Make an exact copy of the entries that come next.

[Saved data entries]
----

(* ===== verification/Bindings.v ===== *)
(** * Profile bindings (src/core/profile.rs)

    The validation the manifest parser applies to the delivery binding of each
    implementation, and the declaration documents that enter the identity of a
    profile.  [Serialize] is the document it produces. *)
From S2P Require Import Prelude Json Canonical Identity Profile Records.
From S2P Require Import RecordIdentity Manifest.
From Stdlib Require Import Floats.SpecFloat.

Inductive BindingError :=
  | MaxCheckpointBytes
  | BindingPolicy (e : PolicyError)
  | BindingSchedule (e : ScheduleError)
  | BufferedBindingFields
  | FreshCount
  | BindingControls (e : ControlError).

Module Binding.
(** [ProfileBinding::validate]. *)
Definition validate (b : ProfileBinding) (policy : ProfilePolicy) : result BindingError unit :=
  match b with
  | StreamingProfileBinding check_schedule =>
      _ ← ensure (negb ((max_checkpoint_bytes policy =? 0)%Z
                        || (MAX_SAFE_INTEGER <? max_checkpoint_bytes policy)%Z))
            MaxCheckpointBytes;
      map_err BindingSchedule (Check.validate check_schedule)
  | BufferedProfileBinding b =>
      _ ← map_err BindingPolicy (Policy.validate_buffered policy);
      _ ← map_err BindingSchedule (Check.validate (buffered_schedule b));
      ensure (negb (String.eqb (instrumented_scope b) "") && Control.is_object (instrumentation b))
        BufferedBindingFields
  | FreshProfileBinding b =>
      let count := Control.len (fresh_schedule b) in
      _ ← ensure (negb ((count =? 0)%Z || (max_observations policy <? count)%Z
            || (bool_decide (metric policy = None)
                && negb (count =? max_observations policy)%Z)))
            FreshCount;
      (fun _ => tt) <$> map_err BindingControls
        (Control.expand (fresh_schedule b) (max_observations policy))
  end.
End Binding.

(** ** Documents *)

(** [Serialize for CheckSchedule], untagged. *)
Definition check_schedule_value (s : CheckSchedule) : value :=
  match s with
  | Periodic every start => object [("every", json_u64 every); ("start", json_u64 start)]
  | Explicit indices => object [("indices", Array (map json_u64 indices))]
  end.

(** [Serialize for ControlSchedule], tagged with [kind]. *)
Definition control_schedule_value (s : ControlSchedule) : value :=
  match s with
  | ExplicitControls controls => object [("kind", Str "explicit"); ("controls", Array controls)]
  | Linear field start step count prefix =>
      object ([("kind", Str "linear"); ("field", Str field); ("start", json_f64 start);
               ("step", json_f64 step); ("count", json_u64 count)]
              ++ field_if "prefix" Array (nonempty prefix))
  | Geometric field start ratio count prefix =>
      object ([("kind", Str "geometric"); ("field", Str field); ("start", json_f64 start);
               ("ratio", json_f64 ratio); ("count", json_u64 count)]
              ++ field_if "prefix" Array (nonempty prefix))
  end.

(** [ProfileBinding::declaration_value]. *)
Definition binding_declaration_value (b : ProfileBinding) : value :=
  match b with
  | StreamingProfileBinding check_schedule => object [
      ("delivery", Str "streaming_profile");
      ("measurement-basis", Str "executor_observed");
      ("check-schedule", check_schedule_value check_schedule)]
  | BufferedProfileBinding b => object [
      ("delivery", Str "buffered_profile");
      ("measurement-basis", Str "instrumented");
      ("instrumented-scope", Str (instrumented_scope b));
      ("instrumentation-schema", declaration_value (instrumentation_schema b));
      ("instrumentation", instrumentation b);
      ("check-schedule", check_schedule_value (buffered_schedule b))]
  | FreshProfileBinding b => object [
      ("delivery", Str "fresh_sequence");
      ("control-schema", declaration_value (control_schema b));
      ("schedule", control_schedule_value (fresh_schedule b))]
  end.

(** [ProfileDefinition::declaration_value]. *)
Definition profile_declaration_value (p : ProfileDefinition) : value :=
  Object (map_insert "implementations"
    (object ((fun kv => (kv.1, binding_declaration_value kv.2)) <$> profile_implementations p))
    (map_collect (policy_fields (profile_policy p)))).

----

• Exercise output:
(* ===== verification/Bindings.v ===== *)
(** * Profile bindings (src/core/profile.rs)

    The validation the manifest parser applies to the delivery binding of each
    implementation, and the declaration documents that enter the identity of a
    profile.  [Serialize] is the document it produces. *)
From S2P Require Import Prelude Json Canonical Identity Profile Records.
From S2P Require Import RecordIdentity Manifest.
From Stdlib Require Import Floats.SpecFloat.

Inductive BindingError :=
  | MaxCheckpointBytes
  | BindingPolicy (e : PolicyError)
  | BindingSchedule (e : ScheduleError)
  | BufferedBindingFields
  | FreshCount
  | BindingControls (e : ControlError).

Module Binding.
(** [ProfileBinding::validate]. *)
Definition validate (b : ProfileBinding) (policy : ProfilePolicy) : result BindingError unit :=
  match b with
  | StreamingProfileBinding check_schedule =>
      _ ← ensure (negb ((max_checkpoint_bytes policy =? 0)%Z
                        || (MAX_SAFE_INTEGER <? max_checkpoint_bytes policy)%Z))
            MaxCheckpointBytes;
      map_err BindingSchedule (Check.validate check_schedule)
  | BufferedProfileBinding b =>
      _ ← map_err BindingPolicy (Policy.validate_buffered policy);
      _ ← map_err BindingSchedule (Check.validate (buffered_schedule b));
      ensure (negb (String.eqb (instrumented_scope b) "") && Control.is_object (instrumentation b))
        BufferedBindingFields
  | FreshProfileBinding b =>
      let count := Control.len (fresh_schedule b) in
      _ ← ensure (negb ((count =? 0)%Z || (max_observations policy <? count)%Z
            || (bool_decide (metric policy = None)
                && negb (count =? max_observations policy)%Z)))
            FreshCount;
      (fun _ => tt) <$> map_err BindingControls
        (Control.expand (fresh_schedule b) (max_observations policy))
  end.
End Binding.

(** ** Documents *)

(** [Serialize for CheckSchedule], untagged. *)
Definition check_schedule_value (s : CheckSchedule) : value :=
  match s with
  | Periodic every start => object [("every", json_u64 every); ("start", json_u64 start)]
  | Explicit indices => object [("indices", Array (map json_u64 indices))]
  end.

(** [Serialize for ControlSchedule], tagged with [kind]. *)
Definition control_schedule_value (s : ControlSchedule) : value :=
  match s with
  | ExplicitControls controls => object [("kind", Str "explicit"); ("controls", Array controls)]
  | Linear field start step count prefix =>
      object ([("kind", Str "linear"); ("field", Str field); ("start", json_f64 start);
               ("step", json_f64 step); ("count", json_u64 count)]
              ++ field_if "prefix" Array (nonempty prefix))
  | Geometric field start ratio count prefix =>
      object ([("kind", Str "geometric"); ("field", Str field); ("start", json_f64 start);
               ("ratio", json_f64 ratio); ("count", json_u64 count)]
              ++ field_if "prefix" Array (nonempty prefix))
  end.

(** [ProfileBinding::declaration_value]. *)
Definition binding_declaration_value (b : ProfileBinding) : value :=
  match b with
  | StreamingProfileBinding check_schedule => object [
      ("delivery", Str "streaming_profile");
      ("measurement-basis", Str "executor_observed");
      ("check-schedule", check_schedule_value check_schedule)]
  | BufferedProfileBinding b => object [
      ("delivery", Str "buffered_profile");
      ("measurement-basis", Str "instrumented");
      ("instrumented-scope", Str (instrumented_scope b));
      ("instrumentation-schema", declaration_value (instrumentation_schema b));
      ("instrumentation", instrumentation b);
      ("check-schedule", check_schedule_value (buffered_schedule b))]
  | FreshProfileBinding b => object [
      ("delivery", Str "fresh_sequence");
      ("control-schema", declaration_value (control_schema b));
      ("schedule", control_schedule_value (fresh_schedule b))]
  end.

(** [ProfileDefinition::declaration_value]. *)
Definition profile_declaration_value (p : ProfileDefinition) : value :=
  Object (map_insert "implementations"
    (object ((fun kv => (kv.1, binding_declaration_value kv.2)) <$> profile_implementations p))
    (map_collect (policy_fields (profile_policy p)))).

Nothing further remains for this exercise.